The Best Come to IASPS for an Education

One after another the new IASPS Koret Fellows walked upstairs at IASPS-Jerusalem to meet Program Director Zev Golan, as the first week of the IASPS Economic Policy Seminar drew to a close.

"I don't want this to sound like hype," says Golan, "so I am going to be precise. Of the nine students I interviewed, five began before I could even speak, by asking permission to tell me how much they are enjoying the program - as two of them said, 'more and more every day.' The other four opened by telling me how much they were learning from the program - one woman put it this way: 'I am asking so many questions because I have never heard economics taught in this way before, with freedom at the center.'" 

Indeed, when Golan asked the class, during a recess in one lecture, how many were familiar with Hayek, none of these Israeli postgraduates in economics had ever even heard of him or the Austrian school of economics.

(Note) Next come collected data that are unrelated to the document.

(** The two passes over the memory map and the final reservations. *)
Lemma pmm_init_mmap_ok es ks ke p :
  pmm_bitmap p = full_bitmap -> is_u32 ks -> is_u32 ke ->
  let q := set_total (foldl (fun p e => scan_entry e p) p es) in
  let p' := count_used (reserve_kernel ks ke (foldl (fun p e => free_entry e p) q es)) in
  pmm_wf p' /\ total_pages p' = total_pages q /\
  forall page, 0 <= page < total_pages p' ->
    bitmap_test p' page =
      (page =? 0) || kernel_page ks ke page || negb (existsb (entry_covers page) es).
Proof.
  intros Hb Hs He q. cbv zeta.
  assert (Hbq : pmm_bitmap q = full_bitmap) by (subst q; simpl; by rewrite scan_entries_frame).
  assert (Hok : bitmap_ok q) by (unfold bitmap_ok; rewrite Hbq; apply full_bitmap_length).
  pose proof (set_total_bound (foldl (fun p e => scan_entry e p) p es) : 0 <= total_pages q <= _)
    as Ht.
  destruct (free_entries_spec es q Hok ltac:(lia)) as (C1 & C2 & C3).
  destruct (finish_init ks ke _ (fun i => existsb (entry_covers i) es) C1)
    as (F1 & F2 & F3); [by rewrite C2|done|done| |by rewrite <- C2].
  rewrite C2. intros i Hi. rewrite C3, (bitmap_full q) by first [done | plia].
  by rewrite andb_true_r.
Qed.

Lemma pmm_init_ok rd ks ke fuel mboot es p0 :
  boot_chain rd mboot es -> (length es <= fuel)%nat -> is_u32 ks -> is_u32 ke ->
  exists p, pmm_init rd ks ke fuel mboot p0 = Some p /\ pmm_wf p /\
    total_pages p = init_total mboot es (max_physical_address p0) /\
    forall page, 0 <= page < total_pages p ->
      bitmap_test p page =
        (page =? 0) || kernel_page ks ke page || negb (init_available mboot es page).
Proof.
  intros Hc Hf Hs He. unfold pmm_init, init_available, init_total. cbv zeta.
  destruct (Z.eqb_spec (Z.land (mb_flags mboot) 0x40) 0) as [Hz|Hnz].
  - eexists. split; [done|]. by apply pmm_init_basic_ok.
  - rewrite (mmap_walk_chain _ _ _ _ _ es) by auto. simpl.
    rewrite (mmap_walk_chain _ _ _ _ _ es) by auto. simpl.
    eexists. split; [done|].
    destruct (pmm_init_mmap_ok es ks ke (with_bitmap p0 full_bitmap) eq_refl Hs He)
      as (W & T & F). split; [done|]. split; [|done]. rewrite T. unfold set_total. simpl.
    rewrite scan_entries_max. simpl. zcases; lia.
Qed.

(** C12. [pmm_init] terminates on every boot-loader memory map whose size fields do
    not wrap the walk's pointer, with fuel equal to the map's byte length. It
    establishes the allocator invariant ([used_pages] counts exactly the set bits
    below [total_pages]) and leaves free exactly the available pages that are neither
    page 0 nor touched by the kernel image: the pages the available entries at or
    above 1 MiB cover or, without a memory map, every page from 1 MiB up. *)
Theorem pmm_init_correct rd ks ke fuel mboot p0 :
  let mmap := mb_mmap_addr mboot in
  let mmap_end := u32 (mmap + mb_mmap_length mboot) in
  is_u32 mmap -> is_u32 ks -> is_u32 ke ->
  (forall q, mmap <= q < mmap_end -> 0 <= mmap_size (rd q) < 2 ^ 32 - q - 4) ->
  (Z.to_nat (mmap_end - mmap) <= fuel)%nat ->
  exists es p, boot_chain rd mboot es /\ pmm_init rd ks ke fuel mboot p0 = Some p /\
    pmm_wf p /\ total_pages p = init_total mboot es (max_physical_address p0) /\
    forall page, 0 <= page < total_pages p ->
      bitmap_test p page =
        (page =? 0) || kernel_page ks ke page || negb (init_available mboot es page).
Proof.
  intros mmap mmap_end Hm Hs He Hsz Hf.
  destruct (mmap_chain_exists rd mmap mmap_end Hsz Hm) as (es & Hes & Hlen).
  destruct (pmm_init_ok rd ks ke fuel mboot es p0) as (p & Hp & Hwf & Hfree);
    [by intros _|lia|done|done|].
  exists es, p. split; [by intros _|done].
Qed.

(** ** Allocation *)

(** A page the allocator may hand out. *)
Definition page_free (p : pmm) (k : Z) : Prop :=
  0 <= k < total_pages p /\ bitmap_test p k = false.

Lemma first_free_Some p k :
  first_free p = Some k <-> page_free p k /\ forall j, 0 <= j < k -> bitmap_test p j = true.
Proof.
  unfold first_free, page_free. rewrite zfind_Some. split.
  - intros (Hk & Hf & Hmin). apply negb_true_iff in Hf. split; [done|].
    intros j Hj. by apply negb_false_iff, Hmin.
  - intros ((Hk & Hf) & Hmin). rewrite Hf. repeat split; [lia|lia|].
    intros j Hj. by rewrite Hmin.
Qed.

Lemma first_free_None p : pmm_wf p ->
  first_free p = None <-> used_pages p = total_pages p.
Proof.
  intros Hwf. pose proof (wf_total _ Hwf) as Ht. rewrite (wf_used _ Hwf).
  unfold first_free. rewrite zfind_None. split.
  - intros H. rewrite (zcount_ext _ (fun _ => true)).
    + unfold zcount. rewrite (List.forallb_filter_id _ (seqZ 0 (total_pages p))).
      * rewrite length_seqZ. lia.
      * by apply forallb_forall.
    + intros i Hi. by apply negb_false_iff, H.
  - intros H j Hj. destruct (bitmap_test p j) eqn:E; [done|exfalso].
    pose proof (zcount_flip (bitmap_test p) (fun i => (i =? j) || bitmap_test p i)
      (total_pages p) j Hj) as Hfl.
    rewrite H, Z.eqb_refl in Hfl.
    pose proof (zcount_bounds (fun i => (i =? j) || bitmap_test p i) (total_pages p)
      ltac:(lia)) as Hb.
    rewrite Hfl in Hb; [lia| |done|done]. intros i _ Hne.
    destruct (Z.eqb_spec i j); [done|]. done.
Qed.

Golan tried a different tack, but none knew who Ayn Rand was, either. Marx, they had studied; Keynes, they had all read. 

The Fellowship Program is undergoing many changes this year. First, the Class of 2001 consists entirely of first-year Fellows, nine new students who have come to IASPS for training and hands-on practice in economic policy research. Second, two former Fellows - two of the most impressive of all the former Fellows - have returned to IASPS as Teaching Fellows. Bar Dadon and Amir Etzioni, along with former "mentor" to the Institute Fellows, Yossi Laster, are now lecturing during an intensive two-month seminar. As Etzioni says, "I am teaching the new Fellows what I learned in my three years at IASPS. This will give them a tremendous head start as they begin their research and set out to research policy reform in the Knesset."   

Etzioni served for three years, during his Institute Fellowship, with Knesset Member Mickey Eitan. Etzioni published three Policy Studies at IASPS: on the Israeli government-backed cement monopoly, on how to reform Israeli ports, and on the government-imposed impediments to Internet development in Israel.    

During her Fellowship, Bar Dadon provided economic policy research to the Prime Minister's Office, to Industry and Trade Minister Natan Sharansky, and to Communications Minister Limor Livnat. She, too, published three Policy Studies at IASPS: on the need to reform Israel's auto insurance industry, which is currently dominated by a state-authorized monopoly, on public housing, and on the need for taking economic considerations into account in the army reserves. Just this week, Dadon was invited to explain to the head of army reserve manpower, how to implement her economic policy recommendations.  

Both Dadon and Etzioni are using their personal experiences in the world of Israeli economics to highlight the lessons they are teaching the new Fellows. Etzioni is discussing the behavior of state monopolies based on his research into the cement monopoly; Dadon is using insights she gained into the over-regulation of the communications sector to explain how governments can stifle the private sector and prevent the development of markets. Both plan on involving the Fellows in their courses: The students will be given assignments and are expected to complete mini-research projects, for presentation before the entire class. 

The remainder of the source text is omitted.